2. Youth use cues and heuristics to evaluate quality, especially visual and interactive elements.
3. Content creation and dissemination foster digital fluencies that can feed back into search and evaluation behaviors.
4. Information skills acquired through personal and social activities can benefit learning in the academic context.

The Joy of Books!  

I am an avid Kindle fan, but the message about “Real Books” in this whimsical video is so true.  This video is fantastic!  And The Spec did a great article on it.

Filter, Schmilter

Thanks to Flickr User gerriet, who allowed me to use this photo under a CC BY 2.0 license.

So I just figured out that the filter my district uses, the M86 Web filtering and Reporting Suite, doesn’t allow me to block a large domain, like YouTube and then unblock specific sites within that domain.  

For example, my district as a whole blocks YouTube, basically because of the “obscenity, tastelessness, pornography” etcetera that students could run into while trolling Youtube.

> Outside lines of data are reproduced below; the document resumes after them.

Definition execute (request_id : str) (command : ClientCommand) : Reply :=
  match command with
  | CmdHello => reply (λ _, Engine.signup_ordinal participant_id) (EvHello participant_id)
  | CmdListUsers => reply (λ i, Engine.list_users (in_now i) participant_id) EvUsersListed
  | CmdListCircleMembers circle_id =>
      reply (λ i, Engine.list_circle_members (in_now i) participant_id circle_id)
        (EvCircleMembersListed circle_id)
  | CmdSetCircleMemberRole circle_id user_id role =>
      reply (λ _, Engine.set_circle_member_role (mk_SetCircleMemberRole participant_id circle_id user_id role))
        EvCircleMemberRoleChanged
  | CmdListCircleUsers circle_id =>
      reply (λ i, Engine.list_circle_users (in_now i) participant_id circle_id) (EvCircleUsersListed circle_id)
  | CmdSetStatus text emoji expires_at =>
      reply (λ i, Engine.set_status (in_now i) participant_id text emoji expires_at) EvStatusUpdated
  | CmdUpdateProfile display_name =>
      reply (λ _, Engine.update_profile participant_id display_name) EvProfileUpdated
  | CmdOpenDirectChannel user_id =>
      reply (λ i, Engine.open_direct_channel (in_channel i) (in_slug i) participant_id user_id)
        EvDirectChannelOpened
  | CmdExpandDirectChannel channel_id user_id =>
      reply (λ i, Engine.expand_direct_channel (in_channel i) (in_slug i) participant_id channel_id user_id)
        EvDirectChannelExpanded
  | CmdCreateChannel slug name kind circle_id =>
      validated_as (ChannelSlug_new slug) (λ slug,
        validated_as (DisplayName_new name) (λ name,
          reply (λ i, Engine.create_channel (in_channel i) participant_id slug name kind circle_id)
            EvChannelCreated))
  | CmdJoinChannel channel => reply (λ _, Engine.join_channel participant_id channel) EvMembershipJoined
  | CmdLeaveChannel channel_id =>
      reply_after (λ _, Engine.leave_channel participant_id channel_id) (λ _,
        task_bind (disconnect channel_id) (λ _, Ready (inl (EvMembershipLeft channel_id))))
  | CmdListMyChannels => reply (λ i, EngineServices.list_channels (in_now i) participant_id) EvChannelsListed
  | CmdListChannelUsers channel_id =>
      reply (λ i, Engine.list_channel_users (in_now i) participant_id channel_id) (EvChannelUsersListed channel_id)
  | CmdUpdateChannelDescription channel_id description =>
      reply (λ _, Engine.update_channel_description participant_id channel_id description)
        (EvChannelDescriptionUpdated channel_id)
  | CmdListJoinableChannels circle_id =>
      reply (λ _, Engine.list_joinable_channels participant_id circle_id) EvJoinableChannelsListed
  | CmdAddChannelMember channel_id user_id =>
      reply (λ _, Engine.add_channel_member participant_id channel_id user_id) EvChannelMemberAdded
  | CmdLoadRecentMessages channel_id limit after before =>
      reply (λ _, Engine.load_messages participant_id channel_id (MessageLimit_new (default 50%N limit)) after before)
        (EvMessagesLoaded channel_id)
  | CmdLoadThread root_message_id =>
      reply (λ _, Engine.load_thread participant_id root_message_id) (EvThreadLoaded root_message_id)
  | CmdListThreadSummaries channel_id =>
      reply (λ _, Engine.list_thread_summaries participant_id channel_id) (EvThreadSummariesListed channel_id)
  | CmdMarkThreadRead root_message_id sequence =>
      reply (λ _, Engine.mark_thread_read participant_id root_message_id sequence) EvThreadReadUpdated
  | CmdSubscribeChannel channel_id => subscribe_channel channel_id
  | CmdUnsubscribeChannel channel_id =>
      task_bind (disconnect channel_id) (λ _, Ready (inl (EvSubscriptionEnded channel_id)))
  | CmdSendMessage channel_id parent_message_id body =>
      validated_as (MessageBody_new body) (λ body,
        reply (λ i,
          match parent_message_id with
          | Some parent => Engine.send_thread_reply_idempotent (in_message i) (in_now i) channel_id
                             participant_id parent body request_id
          | None => Engine.send_message_idempotent (in_message i) (in_now i) channel_id participant_id
                      body request_id
          end) EvMessageAccepted)
  | CmdEditMessage message_id body =>
      validated_as (MessageBody_new body) (λ body,
        reply (λ i, Engine.edit_message (in_now i) participant_id message_id body) EvMessageEdited)
  | CmdDeleteMessage message_id =>
      reply (λ i, Engine.delete_message (in_now i) participant_id message_id) EvMessageDeleted
  | CmdListChannelReactions channel_id =>
      reply (λ _, Engine.list_channel_reactions participant_id channel_id) (EvChannelReactionsListed channel_id)
  | CmdToggleMessageReaction message_id emoji =>
      reply (λ _, Engine.toggle_reaction participant_id message_id emoji) EvMessageReactionChanged
  | CmdMarkRead channel_id sequence =>
      reply (λ _, Engine.mark_read participant_id channel_id sequence) EvReadMarkerUpdated
  | CmdListMentions => reply (λ _, EngineServices.list_mentions participant_id) EvMentionsListed
  | CmdMarkMentionRead message_id =>
      reply (λ _, EngineServices.mark_mention_read participant_id message_id) (λ _, EvMentionRead message_id)
  | CmdCreateTask source_message_id assignee_id title process_link_id =>
      reply (λ _, EngineServices.create_task participant_id source_message_id assignee_id title process_link_id)
        EvTaskCreated
  | CmdListTasks => reply (λ _, EngineServices.list_tasks participant_id) EvTasksListed
  | CmdSetTaskDone task_id done =>
      reply (λ _, EngineServices.set_task_done participant_id task_id done) EvTaskUpdated
  | CmdCreateCircle slug name =>
      validated_as (ChannelSlug_new slug) (λ slug,
        validated_as (DisplayName_new name) (λ name,
          reply (λ i, Engine.create_circle (in_circle i) (in_now i) participant_id slug name) EvCircleCreated))
  | CmdRenameCircle circle_id name =>
      validated_as (DisplayName_circle_name name) (λ name,
        reply (λ _, Engine.rename_circle participant_id circle_id name) EvCircleRenamed)
  | CmdListMyCircles => reply (λ _, Engine.list_circles participant_id) EvCirclesListed
  | CmdDeleteCircle circle_id =>
      reply_after (λ _, Engine.delete_circle participant_id circle_id) (λ _,
        task_bind disconnect_inaccessible_channels (λ _, Ready (inl (EvCircleDeleted circle_id))))
  | CmdLeaveCircle circle_id =>
      reply_after (λ _, Engine.leave_circle participant_id circle_id) (λ _,
        task_bind disconnect_inaccessible_channels (λ _, Ready (inl (EvCircleLeft circle_id))))
  | CmdCreateCircleInvitation circle_id =>
      reply (λ i, Engine.create_circle_invitation (in_secret i) (in_invitation i) (in_now i) participant_id circle_id)
        EvCircleInvitationCreated
  | CmdAcceptCircleInvitation token =>
      reply (λ i, Engine.accept_circle_invitation (in_now i) (in_joined_at i) participant_id token)
        EvCircleInvitationAccepted
  | CmdCreateInvitation target =>
      reply (λ _, EngineServices.create_invitation participant_id target) EvInvitationCreated
  | CmdInspectInvitation token =>
      reply (λ _, EngineServices.inspect_invitation participant_id token) (EvInvitationInspected token)
  | CmdDeclineInvitation token =>
      reply (λ _, EngineServices.decline_invitation participant_id token) (EvInvitationDeclined token)
  | CmdAcceptInvitation token =>
      reply (λ _, EngineServices.accept_invitation participant_id token) (EvInvitationAccepted token)
  | CmdPing =>
      Read (λ l, reply (λ _, EngineServices.renew_presence participant_id (map_to_list (subscriptions l)))
                   (λ _, EvPong))
  end.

Never mind the fact that they are more likely to use it to hear the songs they hear on the radio anyways or to watch The Annoying Orange, again. I don’t understand the Annoying Orange honestly, I’m more of a “Marcel the Shell with Shoes On” girl myself. 

So, yes, my students will not run across some of the fabulously gross and offensive stuff that is available on YouTube.  But they can also not access Dublin Philharmonic playing Dvorak’s New World Symphony, the It gets Better Project videos (blocking this should be criminal), or most of the awesome Book Trailers made by my favorite professor. 

Personally, I think the negatives outweigh the benefits here.  I also think that blocking YouTube as a whole is the easy way out when we should be teaching these kids to make positive choices and use their powers for good.  YouTube is an incredible source for teaching tools as well as an incredible source for things which many people find distasteful, much like the real world.  How long until we support our kids in learning how to live in the real world?